(Source records)
----
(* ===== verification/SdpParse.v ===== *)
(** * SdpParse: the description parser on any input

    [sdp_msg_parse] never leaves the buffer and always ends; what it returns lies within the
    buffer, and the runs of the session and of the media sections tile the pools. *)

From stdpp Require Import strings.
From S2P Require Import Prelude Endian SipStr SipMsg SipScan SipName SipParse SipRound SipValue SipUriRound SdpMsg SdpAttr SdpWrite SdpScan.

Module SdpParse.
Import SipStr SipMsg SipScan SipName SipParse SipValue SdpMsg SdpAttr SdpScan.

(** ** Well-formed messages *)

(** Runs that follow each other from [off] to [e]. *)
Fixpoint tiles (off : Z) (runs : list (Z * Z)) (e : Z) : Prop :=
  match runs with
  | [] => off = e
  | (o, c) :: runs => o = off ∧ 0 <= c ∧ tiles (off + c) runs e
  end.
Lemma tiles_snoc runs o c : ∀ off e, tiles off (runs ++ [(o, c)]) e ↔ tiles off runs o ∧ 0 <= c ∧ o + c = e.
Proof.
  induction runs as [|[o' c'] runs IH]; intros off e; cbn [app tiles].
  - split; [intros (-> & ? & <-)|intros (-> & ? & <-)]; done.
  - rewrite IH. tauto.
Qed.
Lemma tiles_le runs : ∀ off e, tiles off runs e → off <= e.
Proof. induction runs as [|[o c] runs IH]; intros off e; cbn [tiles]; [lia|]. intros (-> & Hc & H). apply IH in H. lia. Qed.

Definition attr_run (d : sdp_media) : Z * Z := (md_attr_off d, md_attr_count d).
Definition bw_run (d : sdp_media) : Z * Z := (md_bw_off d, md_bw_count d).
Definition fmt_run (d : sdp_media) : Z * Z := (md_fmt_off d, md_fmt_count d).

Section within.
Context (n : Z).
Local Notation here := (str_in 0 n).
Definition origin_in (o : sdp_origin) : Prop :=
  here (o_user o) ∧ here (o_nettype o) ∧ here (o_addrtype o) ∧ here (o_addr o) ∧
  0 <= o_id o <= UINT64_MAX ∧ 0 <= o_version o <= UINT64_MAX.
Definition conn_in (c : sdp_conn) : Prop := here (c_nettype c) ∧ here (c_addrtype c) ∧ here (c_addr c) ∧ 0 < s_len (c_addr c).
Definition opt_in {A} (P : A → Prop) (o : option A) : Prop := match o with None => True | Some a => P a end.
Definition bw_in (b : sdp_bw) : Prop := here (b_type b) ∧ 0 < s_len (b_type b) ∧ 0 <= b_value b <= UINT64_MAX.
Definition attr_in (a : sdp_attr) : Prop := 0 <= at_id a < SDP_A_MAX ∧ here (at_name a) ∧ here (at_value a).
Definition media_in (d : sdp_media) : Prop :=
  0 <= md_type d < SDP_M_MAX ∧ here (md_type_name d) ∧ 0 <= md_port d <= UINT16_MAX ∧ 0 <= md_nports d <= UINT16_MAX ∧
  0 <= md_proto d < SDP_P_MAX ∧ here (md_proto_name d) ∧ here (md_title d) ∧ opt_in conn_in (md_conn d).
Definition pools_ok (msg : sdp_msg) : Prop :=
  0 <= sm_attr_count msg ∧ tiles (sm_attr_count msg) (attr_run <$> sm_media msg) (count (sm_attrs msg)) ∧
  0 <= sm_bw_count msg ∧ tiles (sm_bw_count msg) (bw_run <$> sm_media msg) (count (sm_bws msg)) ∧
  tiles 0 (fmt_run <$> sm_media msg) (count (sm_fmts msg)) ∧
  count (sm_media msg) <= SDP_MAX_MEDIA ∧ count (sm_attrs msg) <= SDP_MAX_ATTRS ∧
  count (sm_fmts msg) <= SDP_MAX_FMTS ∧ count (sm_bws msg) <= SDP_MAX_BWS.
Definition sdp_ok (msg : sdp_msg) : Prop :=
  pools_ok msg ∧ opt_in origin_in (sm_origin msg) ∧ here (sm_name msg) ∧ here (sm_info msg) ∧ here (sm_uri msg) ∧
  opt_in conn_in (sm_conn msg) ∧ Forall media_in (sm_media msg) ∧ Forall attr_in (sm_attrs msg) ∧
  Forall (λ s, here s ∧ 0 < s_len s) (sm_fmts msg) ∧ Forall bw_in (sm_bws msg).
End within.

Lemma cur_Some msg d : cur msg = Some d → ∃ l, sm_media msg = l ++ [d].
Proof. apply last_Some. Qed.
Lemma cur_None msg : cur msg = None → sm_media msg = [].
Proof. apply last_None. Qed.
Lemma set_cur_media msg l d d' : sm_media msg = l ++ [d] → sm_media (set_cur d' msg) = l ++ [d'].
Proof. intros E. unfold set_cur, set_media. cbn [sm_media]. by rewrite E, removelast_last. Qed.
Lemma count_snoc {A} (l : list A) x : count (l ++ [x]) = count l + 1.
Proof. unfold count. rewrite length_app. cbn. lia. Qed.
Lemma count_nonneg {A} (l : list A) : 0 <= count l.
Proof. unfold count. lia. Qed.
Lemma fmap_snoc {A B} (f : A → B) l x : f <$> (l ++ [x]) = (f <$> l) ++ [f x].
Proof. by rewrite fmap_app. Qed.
----
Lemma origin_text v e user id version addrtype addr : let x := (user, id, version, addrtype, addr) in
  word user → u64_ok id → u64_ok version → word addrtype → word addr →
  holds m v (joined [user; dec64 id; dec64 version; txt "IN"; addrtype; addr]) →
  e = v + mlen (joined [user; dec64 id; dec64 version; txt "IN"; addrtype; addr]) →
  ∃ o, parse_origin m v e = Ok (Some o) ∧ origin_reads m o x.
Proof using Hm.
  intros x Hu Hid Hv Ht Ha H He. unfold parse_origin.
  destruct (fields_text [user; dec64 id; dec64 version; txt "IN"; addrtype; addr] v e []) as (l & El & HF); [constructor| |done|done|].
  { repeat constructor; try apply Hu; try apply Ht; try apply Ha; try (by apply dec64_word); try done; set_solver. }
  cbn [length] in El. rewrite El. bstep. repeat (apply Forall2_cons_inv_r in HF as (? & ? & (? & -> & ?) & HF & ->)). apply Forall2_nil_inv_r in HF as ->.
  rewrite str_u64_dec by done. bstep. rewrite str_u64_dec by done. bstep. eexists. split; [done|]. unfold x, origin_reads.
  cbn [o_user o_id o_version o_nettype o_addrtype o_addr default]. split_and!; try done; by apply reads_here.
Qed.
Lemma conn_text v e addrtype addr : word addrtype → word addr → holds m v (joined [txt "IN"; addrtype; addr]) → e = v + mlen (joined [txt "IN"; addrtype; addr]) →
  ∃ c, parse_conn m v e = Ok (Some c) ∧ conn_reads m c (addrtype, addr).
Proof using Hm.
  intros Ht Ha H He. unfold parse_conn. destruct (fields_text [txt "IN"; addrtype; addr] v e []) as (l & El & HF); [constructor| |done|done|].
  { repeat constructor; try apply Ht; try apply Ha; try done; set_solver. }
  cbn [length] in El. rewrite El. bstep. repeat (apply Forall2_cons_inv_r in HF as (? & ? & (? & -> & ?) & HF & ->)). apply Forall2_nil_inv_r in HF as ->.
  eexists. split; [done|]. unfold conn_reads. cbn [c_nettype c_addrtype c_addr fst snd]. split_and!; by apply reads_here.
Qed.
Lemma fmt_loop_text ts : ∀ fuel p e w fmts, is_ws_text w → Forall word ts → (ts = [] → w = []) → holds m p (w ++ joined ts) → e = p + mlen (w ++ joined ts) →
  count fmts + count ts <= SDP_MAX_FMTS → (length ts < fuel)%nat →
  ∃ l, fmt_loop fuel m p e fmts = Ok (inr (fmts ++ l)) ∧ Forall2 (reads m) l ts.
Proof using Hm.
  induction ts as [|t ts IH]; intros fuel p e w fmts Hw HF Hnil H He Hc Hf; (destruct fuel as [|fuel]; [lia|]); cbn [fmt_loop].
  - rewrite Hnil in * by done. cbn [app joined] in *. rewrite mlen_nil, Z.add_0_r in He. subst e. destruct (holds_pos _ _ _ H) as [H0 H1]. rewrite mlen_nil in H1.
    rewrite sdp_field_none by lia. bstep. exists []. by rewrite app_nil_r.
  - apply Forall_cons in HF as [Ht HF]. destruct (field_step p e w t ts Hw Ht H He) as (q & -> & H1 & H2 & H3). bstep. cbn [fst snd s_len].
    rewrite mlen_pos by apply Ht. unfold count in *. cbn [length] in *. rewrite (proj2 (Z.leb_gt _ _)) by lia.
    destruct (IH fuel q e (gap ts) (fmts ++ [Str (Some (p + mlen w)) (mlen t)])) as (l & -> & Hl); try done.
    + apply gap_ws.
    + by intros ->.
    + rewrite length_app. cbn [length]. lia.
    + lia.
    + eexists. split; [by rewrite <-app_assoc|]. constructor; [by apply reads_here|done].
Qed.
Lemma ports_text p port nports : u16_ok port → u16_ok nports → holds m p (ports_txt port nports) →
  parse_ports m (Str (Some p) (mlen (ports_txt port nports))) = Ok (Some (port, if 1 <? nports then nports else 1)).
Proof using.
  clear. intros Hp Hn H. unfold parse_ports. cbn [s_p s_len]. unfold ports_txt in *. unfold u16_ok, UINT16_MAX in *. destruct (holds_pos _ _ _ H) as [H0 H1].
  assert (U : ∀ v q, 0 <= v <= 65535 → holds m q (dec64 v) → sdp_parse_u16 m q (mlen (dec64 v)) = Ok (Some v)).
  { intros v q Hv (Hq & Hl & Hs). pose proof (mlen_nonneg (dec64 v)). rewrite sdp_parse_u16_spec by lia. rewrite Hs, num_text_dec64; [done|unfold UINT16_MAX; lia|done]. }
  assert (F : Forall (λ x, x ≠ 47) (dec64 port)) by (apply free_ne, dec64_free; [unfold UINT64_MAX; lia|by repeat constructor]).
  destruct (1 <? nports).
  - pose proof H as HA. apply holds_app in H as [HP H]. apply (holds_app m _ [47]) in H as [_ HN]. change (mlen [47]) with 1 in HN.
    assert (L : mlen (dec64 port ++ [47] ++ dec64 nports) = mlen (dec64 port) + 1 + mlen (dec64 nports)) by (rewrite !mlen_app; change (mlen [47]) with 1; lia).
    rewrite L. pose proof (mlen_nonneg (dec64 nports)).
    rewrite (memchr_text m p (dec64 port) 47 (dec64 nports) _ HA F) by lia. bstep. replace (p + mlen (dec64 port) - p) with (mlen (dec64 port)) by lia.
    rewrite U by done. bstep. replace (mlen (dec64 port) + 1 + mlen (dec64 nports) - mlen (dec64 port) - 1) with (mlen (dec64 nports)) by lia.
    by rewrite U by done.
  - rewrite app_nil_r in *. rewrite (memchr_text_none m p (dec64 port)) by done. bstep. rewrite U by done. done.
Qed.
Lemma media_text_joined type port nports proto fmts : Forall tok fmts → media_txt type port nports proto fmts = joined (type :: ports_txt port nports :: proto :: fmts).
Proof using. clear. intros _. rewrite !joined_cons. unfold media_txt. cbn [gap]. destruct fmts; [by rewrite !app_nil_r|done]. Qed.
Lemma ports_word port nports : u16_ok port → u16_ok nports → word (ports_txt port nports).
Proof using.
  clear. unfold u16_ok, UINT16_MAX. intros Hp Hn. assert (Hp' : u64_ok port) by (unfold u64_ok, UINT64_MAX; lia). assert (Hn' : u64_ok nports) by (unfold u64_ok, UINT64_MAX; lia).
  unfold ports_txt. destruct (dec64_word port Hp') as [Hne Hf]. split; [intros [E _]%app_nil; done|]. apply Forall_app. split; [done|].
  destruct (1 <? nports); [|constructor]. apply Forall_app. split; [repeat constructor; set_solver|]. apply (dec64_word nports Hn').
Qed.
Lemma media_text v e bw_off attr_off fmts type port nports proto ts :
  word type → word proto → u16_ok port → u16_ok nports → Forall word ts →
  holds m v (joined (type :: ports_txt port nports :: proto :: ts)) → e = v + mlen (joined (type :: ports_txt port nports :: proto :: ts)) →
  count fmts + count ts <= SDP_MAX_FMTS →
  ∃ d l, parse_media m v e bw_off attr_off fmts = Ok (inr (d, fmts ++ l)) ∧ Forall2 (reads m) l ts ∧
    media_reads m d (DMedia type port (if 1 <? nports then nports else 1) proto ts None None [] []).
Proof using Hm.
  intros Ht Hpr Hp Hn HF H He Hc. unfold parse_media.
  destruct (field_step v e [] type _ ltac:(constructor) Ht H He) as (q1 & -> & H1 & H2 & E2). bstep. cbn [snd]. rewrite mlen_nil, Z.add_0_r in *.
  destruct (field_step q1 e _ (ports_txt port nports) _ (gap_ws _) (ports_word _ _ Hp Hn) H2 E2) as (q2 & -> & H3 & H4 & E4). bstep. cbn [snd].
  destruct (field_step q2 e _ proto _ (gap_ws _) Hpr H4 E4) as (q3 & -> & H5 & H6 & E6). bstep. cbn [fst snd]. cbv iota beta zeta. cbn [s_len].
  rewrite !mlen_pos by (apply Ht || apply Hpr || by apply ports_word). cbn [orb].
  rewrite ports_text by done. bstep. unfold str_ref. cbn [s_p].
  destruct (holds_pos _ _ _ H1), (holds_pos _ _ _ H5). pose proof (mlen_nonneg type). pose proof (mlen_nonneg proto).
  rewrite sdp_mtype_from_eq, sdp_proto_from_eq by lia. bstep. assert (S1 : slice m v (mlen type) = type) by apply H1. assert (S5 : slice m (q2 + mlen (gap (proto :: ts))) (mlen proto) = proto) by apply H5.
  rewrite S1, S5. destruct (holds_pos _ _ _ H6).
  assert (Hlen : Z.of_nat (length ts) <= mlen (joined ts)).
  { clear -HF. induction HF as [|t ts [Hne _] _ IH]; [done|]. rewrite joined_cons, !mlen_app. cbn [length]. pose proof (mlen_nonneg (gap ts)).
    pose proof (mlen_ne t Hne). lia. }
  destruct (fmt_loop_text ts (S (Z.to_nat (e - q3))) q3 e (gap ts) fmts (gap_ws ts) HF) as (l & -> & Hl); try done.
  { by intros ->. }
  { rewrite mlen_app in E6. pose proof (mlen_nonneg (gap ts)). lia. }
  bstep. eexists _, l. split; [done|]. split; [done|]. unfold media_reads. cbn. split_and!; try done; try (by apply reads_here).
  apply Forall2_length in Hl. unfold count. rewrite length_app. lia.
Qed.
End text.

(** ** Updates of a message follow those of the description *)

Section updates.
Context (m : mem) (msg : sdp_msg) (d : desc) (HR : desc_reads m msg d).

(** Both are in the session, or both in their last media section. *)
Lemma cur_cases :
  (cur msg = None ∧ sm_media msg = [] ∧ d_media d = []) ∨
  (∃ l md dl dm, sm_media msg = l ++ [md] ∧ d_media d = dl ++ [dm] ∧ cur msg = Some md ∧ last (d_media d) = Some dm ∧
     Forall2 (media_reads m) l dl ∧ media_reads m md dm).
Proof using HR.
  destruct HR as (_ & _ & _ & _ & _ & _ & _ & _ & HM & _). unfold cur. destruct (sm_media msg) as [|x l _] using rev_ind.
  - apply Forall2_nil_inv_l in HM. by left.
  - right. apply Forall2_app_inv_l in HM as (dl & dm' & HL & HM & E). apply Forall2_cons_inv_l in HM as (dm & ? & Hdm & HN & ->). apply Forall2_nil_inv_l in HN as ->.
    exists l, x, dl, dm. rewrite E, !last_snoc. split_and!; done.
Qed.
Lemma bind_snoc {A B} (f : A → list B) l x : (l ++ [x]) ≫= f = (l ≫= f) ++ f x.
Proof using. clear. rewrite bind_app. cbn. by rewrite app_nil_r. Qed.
----
### ABOUT THIS TASK
Taking the entries above, restate exactly those lines that fall between the line with "intros Ht Ha" and the line with "Ha; try done;", keeping both of those lines too.

### TASK OUTPUT
  intros Ht Ha H He. unfold parse_conn. destruct (fields_text [txt "IN"; addrtype; addr] v e []) as (l & El & HF); [constructor| |done|done|].
  { repeat constructor; try apply Ht; try apply Ha; try done; set_solver. }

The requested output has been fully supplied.